Le 11 novembre 1932, une jeune femme aux cheveux
noirs et au regard froid descend du dernier
wagon de la ligne 4. Elle porte un manteau de
laine grise, un carnet à la main, et marche vers
le quartier Latin sans se retourner. Les rues
sont silencieuses, les vitrines éteintes, les
passants pressés. Elle ne connaît pas son nom,
mais sait que ce lieu a changé. Le monde a
tourné, et elle est restée en arrière.
Les bâtiments de la rue des Étoiles ont été
transformés en usines de production de verre,
leur façade ancienne recouverte de panneaux
métalliques. La lumière des réverbères clignote
comme des battements de cœur. Elle entre dans
une boutique de souvenirs, demandant un
passeport. L’employé refuse, disant qu’il
n’existe plus. Elle sort, le cœur battant, et
s’assoit sur un banc. Un homme l’observe depuis
l’ombre. Il dit : « Tu as oublié. » Elle ne
répond pas.
Le lendemain, elle découvre un journal daté de
1925. Les articles parlent de la guerre, de la
paix, de la République. Elle lit un article sur
un artiste disparu, un peintre qui a refusé de
vendre ses toiles. Elle reconnaît son style.

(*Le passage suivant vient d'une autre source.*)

(* ===== verification/Board.v ===== *)
(** * Board mutation: src/src/chess/board.cpp (and the inline mutators of board.h)

    [make_move] and [undo_move] follow the source statement by statement: each
    [let] is one assignment to the mailbox or to the running Zobrist key.  [int]
    clocks are unbounded integers here (signed overflow is undefined in C++). *)
From S2P Require Import Prelude Types BoardState Zobrist.

(** ** Construction and the inline mutators *)

(** [Board::clear], which is also what the constructor runs. *)
Definition clear_board : Board :=
  recompute_zobrist_key
    (mkBoard (replicate 64 no_piece) Color.WHITE CastlingRights.NONE NO_SQUARE 0 1 0).

Definition with_squares (b : Board) (l : list Piece) : Board :=
  mkBoard l (side_to_move_ b) (castling_rights_ b) (en_passant_sq_ b)
          (halfmove_clock_ b) (fullmove_number_ b) (zobrist_key_ b).

Definition set_piece (b : Board) (sq : Z) (p : Piece) : Board :=
  recompute_zobrist_key (with_squares b (set_sq (squares_ b) sq p)).

Definition clear_square (b : Board) (sq : Z) : Board :=
  recompute_zobrist_key (with_squares b (set_sq (squares_ b) sq no_piece)).

Definition set_side_to_move (b : Board) (c : Color.t) : Board :=
  recompute_zobrist_key
    (mkBoard (squares_ b) c (castling_rights_ b) (en_passant_sq_ b)
             (halfmove_clock_ b) (fullmove_number_ b) (zobrist_key_ b)).

Definition set_castling_rights (b : Board) (cr : Z) : Board :=
  recompute_zobrist_key
    (mkBoard (squares_ b) (side_to_move_ b) cr (en_passant_sq_ b)
             (halfmove_clock_ b) (fullmove_number_ b) (zobrist_key_ b)).

Definition set_en_passant_square (b : Board) (sq : Z) : Board :=
  recompute_zobrist_key
    (mkBoard (squares_ b) (side_to_move_ b) (castling_rights_ b) sq
             (halfmove_clock_ b) (fullmove_number_ b) (zobrist_key_ b)).

(** ** Castling rights *)

(** [r &= ~m] *)
Definition clear_bits (r m : Z) : Z := Z.land r (Z.lnot m).

Definition update_castling_rights (r from to : Z) : Z :=
  let r := if from =? Squares.E1
           then clear_bits r (Z.lor CastlingRights.WHITE_KINGSIDE CastlingRights.WHITE_QUEENSIDE)
           else r in
  let r := if from =? Squares.E8
           then clear_bits r (Z.lor CastlingRights.BLACK_KINGSIDE CastlingRights.BLACK_QUEENSIDE)
           else r in
  let r := if (from =? Squares.H1) || (to =? Squares.H1)
           then clear_bits r CastlingRights.WHITE_KINGSIDE else r in
  let r := if (from =? Squares.A1) || (to =? Squares.A1)
           then clear_bits r CastlingRights.WHITE_QUEENSIDE else r in
  let r := if (from =? Squares.H8) || (to =? Squares.H8)
           then clear_bits r CastlingRights.BLACK_KINGSIDE else r in
  if (from =? Squares.A8) || (to =? Squares.A8)
  then clear_bits r CastlingRights.BLACK_QUEENSIDE else r.

(** ** Making a move *)

Record UndoInfo := mkUndo {
  captured : Piece;
  undo_castling_rights : Z;
  undo_en_passant_sq : Z;
  undo_halfmove_clock : Z;
  undo_zobrist_key : Z
}.

(** The rank step from the en-passant target back to the pawn, seen from the mover. *)
Definition behind (c : Color.t) : Z := if bool_decide (c = Color.WHITE) then -1 else 1.

(** Step 1 of [make_move]: the rook's part of a castling move. *)
Definition move_castling_rook (m : Move) (c : Color.t) (l : list Piece) (key : Z)
    : list Piece * Z :=
  let rook_hop (rook_from rook_to : Z) :=
    let l := set_sq l rook_to (get_sq l rook_from) in
    let l := set_sq l rook_from no_piece in
    (l, key ^^ (piece_key c PieceType.ROOK rook_from ^^ piece_key c PieceType.ROOK rook_to)) in
  let rank := rank_of (from m) in
  if is_kingside_castle m then rook_hop (make_square rank 7) (make_square rank 5)
  else if is_queenside_castle m then rook_hop (make_square rank 0) (make_square rank 3)
  else (l, key).

(** Step 2 of [make_move]: removing the captured piece.  [cap] is the piece that
    stood on the destination; the result also holds the piece really captured. *)
Definition remove_captured (m : Move) (c : Color.t) (cap : Piece) (l : list Piece) (key : Z)
    : Piece * list Piece * Z :=
  if is_en_passant m then
    let captured_sq := make_square (rank_of (to m) + behind c) (file_of (to m)) in
    let cap := get_sq l captured_sq in
    let l := set_sq l captured_sq no_piece in
    (cap, l, key ^^ piece_key (color cap) (type cap) captured_sq)
  else if negb (is_none cap) then
    (cap, l, key ^^ piece_key (color cap) (type cap) (to m))
  else (cap, l, key).

Definition make_move (b : Board) (m : Move) : Board * UndoInfo :=
  let l := squares_ b in
  let cap := get_sq l (to m) in
  let moving := get_sq l (from m) in
  let c := color moving in
  let t := type moving in
  let key := zobrist_key_ b ^^ piece_key c t (from m) in
  let '(l, key) := move_castling_rook m c l key in
  let '(cap, l, key) := remove_captured m c cap l key in
  let l := set_sq l (to m) moving in
  let l := set_sq l (from m) no_piece in
  let '(l, key) :=
    if is_promotion m
    then (set_sq l (to m) (mkPiece (promo_type m) c), key ^^ piece_key c (promo_type m) (to m))
    else (l, key ^^ piece_key c t (to m)) in
  let key := if negb (en_passant_sq_ b =? NO_SQUARE)
             then key ^^ en_passant_key (file_of (en_passant_sq_ b)) else key in
  let '(ep, key) :=
    if is_double_pawn_push m
    then let ep := make_square (rank_of (to m) + behind c) (file_of (to m)) in
         (ep, key ^^ en_passant_key (file_of ep))
    else (NO_SQUARE, key) in
  let rights := update_castling_rights (castling_rights_ b) (from m) (to m) in
  let key := key ^^ (castling_key (Z.land (castling_rights_ b) CastlingRights.ALL)
                     ^^ castling_key (Z.land rights CastlingRights.ALL)) in
  let halfmove := if bool_decide (t = PieceType.PAWN) || negb (is_none cap)
                  then 0 else halfmove_clock_ b + 1 in
  let fullmove := if bool_decide (side_to_move_ b = Color.BLACK)
                  then fullmove_number_ b + 1 else fullmove_number_ b in
  let side := opposite_color (side_to_move_ b) in
  let key := key ^^ side_key in
  (mkBoard l side rights ep halfmove fullmove key,
   mkUndo cap (castling_rights_ b) (en_passant_sq_ b) (halfmove_clock_ b) (zobrist_key_ b)).

(** The board after a move. *)
Definition after_move (b : Board) (m : Move) : Board := fst (make_move b m).

(** ** Undoing a move *)

(** Step 7 of [undo_move]: the rook of a castling move goes home. *)
Definition undo_castling_rook (m : Move) (l : list Piece) : list Piece :=
  let rook_hop (rook_from rook_to : Z) :=
    let l := set_sq l rook_to (get_sq l rook_from) in
    set_sq l rook_from no_piece in
  let rank := rank_of (from m) in
  if is_kingside_castle m then rook_hop (make_square rank 5) (make_square rank 7)
  else if is_queenside_castle m then rook_hop (make_square rank 3) (make_square rank 0)
  else l.

Definition undo_move (b : Board) (m : Move) (undo : UndoInfo) : Board :=
  let side := opposite_color (side_to_move_ b) in
  let fullmove := if bool_decide (side = Color.BLACK)
                  then fullmove_number_ b - 1 else fullmove_number_ b in
  let l := squares_ b in
  let moving := get_sq l (to m) in
  let moving := if is_promotion m then mkPiece PieceType.PAWN side else moving in
  let l := set_sq l (from m) moving in
  let l := set_sq l (to m) no_piece in
  let l := if is_en_passant m
           then let captured_sq := make_square (rank_of (to m) + behind side) (file_of (to m)) in
                set_sq l captured_sq (captured undo)
           else set_sq l (to m) (captured undo) in
  let l := undo_castling_rook m l in
  mkBoard l side (undo_castling_rights undo) (undo_en_passant_sq undo)
          (undo_halfmove_clock undo) fullmove (undo_zobrist_key undo).

(** ** Algebraic square names *)

Definition square_to_algebraic (sq : Z) : str :=
  if NUM_SQUARES <=? sq then lit "??"
  else [char_of (97 + file_of sq); char_of (49 + rank_of sq)].

Definition algebraic_to_square (alg : str) : Z :=
  match alg with
  | [c0; c1] =>
      let file := char_val c0 - 97 in
      let rank := char_val c1 - 49 in
      if (file <? 0) || (7 <? file) || (rank <? 0) || (7 <? rank) then NO_SQUARE
      else make_square rank file
  | _ => NO_SQUARE
  end.

(** [Board::to_string], the ASCII rendering. *)
Definition display_rank (b : Board) (rank : Z) : str :=
  [char_of (49 + rank); " "%char; "|"%char] ++
  flat_map (fun file => [" "%char; to_char (piece_at b (make_square rank file)); " "%char])
           (map Z.of_nat (seq 0 8)) ++ [char_of 10].
Definition board_to_string (b : Board) : str :=
  flat_map (display_rank b) [7; 6; 5; 4; 3; 2; 1; 0] ++
  lit "  +------------------------" ++ [char_of 10] ++
  lit "    a  b  c  d  e  f  g  h" ++ [char_of 10].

Dans une galerie abandonnée, elle trouve un
tableau : une femme nue, les yeux fermés, les
mains jointes. Elle s’effondre. Une règle
interdit de posséder des objets liés à l’ancien
régime. Elle a violé cette loi.
Le soir, elle est arrêtée par la police. On lui
demande son identité. Elle ne peut pas répondre.

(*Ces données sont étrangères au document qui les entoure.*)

Inductive shape (b : Board) : Move -> Prop :=
| sh_quiet s t :
    (type (piece_at b s) = PieceType.PAWN -> 1 <= rank_of t <= 6) -> shape b (quiet_move s t)
| sh_promotion s t pt :
    type (piece_at b s) = PieceType.PAWN -> In pt promo_pieces ->
    shape b (mkMove s t MoveFlags.PROMOTION pt)
| sh_double s t :
    type (piece_at b s) = PieceType.PAWN -> empty_at b t ->
    empty_at b (ep_victim (side_to_move_ b) t) -> valid_sq (ep_victim (side_to_move_ b) t) ->
    ep_victim (side_to_move_ b) t <> s ->
    rank_of t = start_rank (side_to_move_ b) + 2 * pawn_dir (side_to_move_ b) ->
    shape b (flag_move s t MoveFlags.DOUBLE_PAWN_PUSH)
| sh_en_passant s t :
    type (piece_at b s) = PieceType.PAWN -> pawn_takes (side_to_move_ b) s t ->
    t = en_passant_sq_ b -> shape b (flag_move s t MoveFlags.EN_PASSANT)
| sh_castle row :
    In row castle_table -> row_color row = side_to_move_ b ->
    has_flag (castling_rights_ b) (row_right row) = true ->
    empty_at b (king_to row) -> empty_at b (rook_to row) ->
    shape b (flag_move (king_from row) (king_to row) (row_flag row)).

(** What every pseudo-legal move of a well-formed position satisfies. *)
Record move_facts (b : Board) (m : Move) : Prop := {
  mf_from : valid_sq (from m);
  mf_to : valid_sq (to m);
  mf_ne : from m <> to m;
  mf_own : color (piece_at b (from m)) = side_to_move_ b;
  mf_target : color (piece_at b (to m)) <> side_to_move_ b;
  mf_no_king : type (piece_at b (to m)) <> PieceType.KING;
  mf_shape : shape b m
}.

(** A king is never left where the side to move could capture it. *)
Lemma no_king_capture b s t :
  position_ok b -> valid_sq s -> valid_sq t -> color (piece_at b s) = side_to_move_ b ->
  attacks b s t -> color (piece_at b t) <> side_to_move_ b ->
  type (piece_at b t) <> PieceType.KING.
Proof.
  intros Hok Hs Ht Hown Ha Hcol Hk. pose proof (ok_side b Hok) as Hside.
  set (c := side_to_move_ b) in *. pose proof (ok_pieces b Hok t Ht) as Hp.
  assert (piece_at b t = mkPiece PieceType.KING (opposite_color c)) as E.
  { destruct (piece_at b t) as [pt pc]. cbn in *. subst pt. unfold piece_ok in Hp. cbn in Hp.
    destruct c, pc; try done; try (by destruct Hp as [_ Hp]; specialize (Hp eq_refl)). }
  destruct (ok_king b Hok (opposite_color c) ltac:(by destruct c)) as (k & Hkv & Hku).
  assert (k = t) as -> by (symmetry; by apply Hku).
  pose proof (ok_safe b Hok) as Hsafe. unfold is_in_check in Hsafe. fold c in Hsafe.
  rewrite (find_king_some b _ t) in Hsafe by (try done; intros; by apply Hku).
  rewrite (proj2 (Z.eqb_neq t NO_SQUARE)) in Hsafe by (unfold valid_sq, NO_SQUARE in *; lia).
  rewrite opposite_color_involutive in Hsafe by done.
  assert (attacked_by b c t) as Hatt by by exists s.
  apply is_square_attacked_iff in Hatt; [|done]. congruence.
Qed.

Lemma empty_color b s : position_ok b -> valid_sq s -> empty_at b s -> color (piece_at b s) = Color.NONE.
Proof. intros Hok Hs He. apply is_none_true in He. by apply (ok_pieces b Hok s Hs). Qed.

Lemma empty_not_own b s : position_ok b -> valid_sq s -> empty_at b s -> color (piece_at b s) <> side_to_move_ b.
Proof. intros Hok Hs He. rewrite empty_color by done. pose proof (ok_side b Hok). congruence. Qed.

Lemma empty_not_king b s : empty_at b s -> type (piece_at b s) <> PieceType.KING.
Proof. intros He. apply is_none_true in He. congruence. Qed.

(** The promotion rule leaves a quiet pawn move off the last ranks. *)
Lemma promo_choice_shape b s t fl pt :
  position_ok b -> valid_sq s -> valid_sq t -> type (piece_at b s) = PieceType.PAWN ->
  rank_of t = rank_of s + pawn_dir (side_to_move_ b) ->
  promo_choice (side_to_move_ b) t MoveFlags.NONE fl pt -> shape b (mkMove s t fl pt).
Proof.
  intros Hok Hs Ht Hp Hr Hpc. unfold promo_choice in Hpc.
  destruct (Z.eqb_spec (rank_of t) (promo_rank (side_to_move_ b))).
  - destruct Hpc as [-> Hin]. by apply sh_promotion.
  - destruct Hpc as [-> ->]. apply sh_quiet. intros _.
    pose proof (ok_pawns b Hok s Hs Hp). pose proof (square_on_board t Ht) as [? ?].
    unfold promo_rank, pawn_dir in *. destruct (bool_decide _); lia.
Qed.

Lemma slides_ne b pt s t : slides b pt s t -> s <> t.
Proof.
  intros (dr & df & k & Hd & Hk & [Hr Hf] & _) ->. apply slider_dir_unit in Hd.
  unfold unit_dir in Hd. nia.
Qed.

Lemma castle_move_row b c m :
  castle_move b c m ->
  exists row empty safe, In row castle_table /\ row_color row = c /\
    castle_ok b c (row_right row) empty safe /\ In (king_to row) empty /\ In (rook_to row) empty /\
    m = flag_move (king_from row) (king_to row) (row_flag row).
Proof.
  intros Hm. inversion Hm as [H|H|H|H]; subst;
    [ exists (nth 0 castle_table (mkRow Color.NONE 0 0 0 0 0 0))
    | exists (nth 1 castle_table (mkRow Color.NONE 0 0 0 0 0 0))
    | exists (nth 2 castle_table (mkRow Color.NONE 0 0 0 0 0 0))
    | exists (nth 3 castle_table (mkRow Color.NONE 0 0 0 0 0 0)) ];
    (do 2 eexists; split; [cbn; tauto|split; [done|split; [exact H|cbn; tauto]]]).
Qed.

(** The rows of the table: squares are valid and distinct. *)
Record row_facts (row : CastleRow) : Prop := {
  rf_valid : valid_sq (king_from row) /\ valid_sq (king_to row) /\
             valid_sq (rook_from row) /\ valid_sq (rook_to row);
  rf_king_ne : king_from row <> king_to row;
  rf_rook_ne : rook_from row <> rook_to row;
  rf_kf : king_from row <> rook_from row /\ king_from row <> rook_to row;
  rf_kt : king_to row <> rook_from row /\ king_to row <> rook_to row;
  rf_color : row_color row <> Color.NONE
}.

Lemma castle_row_facts row : In row castle_table -> row_facts row.
Proof.
  intros H. cbn in H. unfold valid_sq.
  destruct H as [<-|[<-|[<-|[<-|[]]]]]; split; cbn; unfold valid_sq; vm_compute; intuition discriminate.
Qed.

Lemma castle_move_facts b m :
  position_ok b -> castle_move b (side_to_move_ b) m -> move_facts b m.
Proof.
  intros Hok Hm. apply castle_move_row in Hm as (row & empty & safe & Hin & Hc & Hco & Hkt & Hrt & ->).
  pose proof (castle_row_facts row Hin) as [(? & ? & ? & ?) ? ? ? ? ?].
  destruct Hco as (Hr & He & _). rewrite List.Forall_forall in He.
  destruct (ok_castle b Hok row Hin Hr) as [Hk _].
  assert (empty_at b (king_to row)) by by apply He.
  split; cbn [from to flag_move]; try done.
  - by rewrite Hk.
  - by apply empty_not_own.
  - by apply empty_not_king.
  - apply sh_castle; auto.
Qed.

(** Facts about a move that is not castling. *)
Lemma plain_move_facts b s t fl pt :
  position_ok b -> valid_sq s -> valid_sq t -> color (piece_at b s) = side_to_move_ b -> s <> t ->
  (empty_at b t \/ enemy_at b (side_to_move_ b) t /\ attacks b s t) ->
  shape b (mkMove s t fl pt) -> move_facts b (mkMove s t fl pt).
Proof.
  intros Hok Hs Ht Hown Hne Htgt Hsh. split; cbn [from to]; try done.
  - destruct Htgt as [He|[[_ He] _]]; [by apply empty_not_own|done].
  - destruct Htgt as [He|[[_ He] Ha]]; [by apply empty_not_king|].
    by apply (no_king_capture b s t).
Qed.

Lemma pawn_pushed_ne s t d : rank_of t = rank_of s + d -> d <> 0 -> s <> t.
Proof. intros H Hd ->. lia. Qed.

Lemma pawn_dir_ne c : pawn_dir c <> 0.
Proof. unfold pawn_dir. by case_bool_decide. Qed.

Lemma behind_dir c : behind c = - pawn_dir c.
Proof. unfold behind, pawn_dir. by case_bool_decide. Qed.

(** The square behind the destination of a pawn step is on the mover's rank. *)
Lemma ep_victim_spec c s t :
  valid_sq s -> valid_sq t -> rank_of t = rank_of s + pawn_dir c ->
  valid_sq (ep_victim c t) /\ rank_of (ep_victim c t) = rank_of s /\
  file_of (ep_victim c t) = file_of t.
Proof.
  intros Hs%square_on_board Ht%square_on_board Hr. unfold ep_victim. rewrite behind_dir.
  replace (rank_of t + - pawn_dir c) with (rank_of s) by lia.
  assert (on_board (rank_of s) (file_of t)) by (unfold on_board in *; lia).
  rewrite rank_make_square, file_make_square by done. auto using make_square_valid.
Qed.

Lemma pseudo_facts b m : position_ok b -> pseudo_legal b m -> move_facts b m.
Proof.
  intros Hok (s & Hs & Hown & Hm). set (c := side_to_move_ b) in *.
  pose proof (pawn_dir_ne c) as Hd. remember (type (piece_at b s)) as ty eqn:Et.
  assert (forall t, attacks b s t <-> match ty with
            | PieceType.PAWN => pawn_takes c s t | PieceType.KNIGHT => knight_step s t
            | PieceType.KING => king_step s t | PieceType.NONE => False
            | _ => slides b ty s t end) as Hatt.
  { intros t. unfold attacks. rewrite <- Et, Hown. by destruct ty. }
  destruct Hm.
  - apply plain_move_facts; try done.
    + by eapply pawn_pushed_ne.
    + by left.
    + by apply promo_choice_shape.
  - apply plain_move_facts; try done; [eapply pawn_pushed_ne; [eassumption|lia]|by left|].
    assert (ep_victim c t = mid) as Hv.
    { apply square_eq_iff; [..|split]; try done; unfold ep_victim; rewrite behind_dir.
      1: { apply make_square_valid. replace (rank_of t + _) with (rank_of mid) by lia.
           replace (file_of t) with (file_of mid) by lia. by apply square_on_board. }
      all: replace (rank_of t + _) with (rank_of mid) by lia;
           replace (file_of t) with (file_of mid) by lia;
           by rewrite square_coords. }
    apply sh_double; fold c; rewrite ?Hv; try done; [intros ->; lia|lia].
  - apply plain_move_facts; try done.
    + destruct H0 as [Hr _]. by eapply pawn_pushed_ne.
    + right. by rewrite Hatt.
    + destruct H0 as [Hr _]. by apply promo_choice_shape.
  - assert (en_passant_sq_ b <> NO_SQUARE) as Hep.
    { subst t. unfold valid_sq, NO_SQUARE in *. lia. }
    destruct (ok_ep b Hok Hep) as (_ & Hrank & Hempty & Hvictim). destruct H0 as [Hr Hf].
    assert (flag_move s t MoveFlags.EN_PASSANT = mkMove s t fl pt) as <-.
    { unfold promo_choice in H3.
      assert (rank_of t <> promo_rank c) as Hnp.
      { subst t. rewrite Hrank. unfold ep_rank, promo_rank. by destruct (bool_decide _). }
      apply Z.eqb_neq in Hnp. rewrite Hnp in H3. by destruct H3 as [-> ->]. }
    apply plain_move_facts; try done.
    + by eapply pawn_pushed_ne.
    + left. by subst t.
    + by apply sh_en_passant.
  - apply plain_move_facts; try done.
    + intros ->. unfold knight_step in *. lia.
    + rewrite Hatt. tauto.
    + apply sh_quiet. congruence.
  - apply plain_move_facts; try done.
    + by destruct H0.
    + rewrite Hatt. tauto.
    + apply sh_quiet. congruence.
  - pose proof (slides_slider _ _ _ _ H0) as Hsl.
    apply plain_move_facts; try done.
    + by eapply slides_ne.
    + rewrite Hatt. destruct Hsl as [->|[->| ->]]; tauto.
    + apply sh_quiet. rewrite <- Et. by destruct Hsl as [->|[->| ->]].
  - by apply castle_move_facts.
Qed.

On la conduit à un centre de rééducation. Les
murs sont couverts de slogans : « Le passé est
mort. » Elle refuse de parler. On lui administre
un traitement pour effacer les souvenirs. Elle
se réveille dans un lit, avec un nouveau nom, un
nouveau visage. Mais le tableau est toujours là,
caché sous son matelas.
Trois semaines plus tard, elle reçoit une lettre
anonyme. Elle la lit en silence. « La trahison
est un choix. » Elle quitte le centre, marche
jusqu’à la place de la Concorde, et jette le
tableau dans la Seine. L’eau l’emporte. Elle ne
sait pas si elle a fait le bon choix. Mais elle
ne pleure pas. Le cynisme a pris racine. Le
monde a changé. Elle a changé. Et rien ne
reviendra.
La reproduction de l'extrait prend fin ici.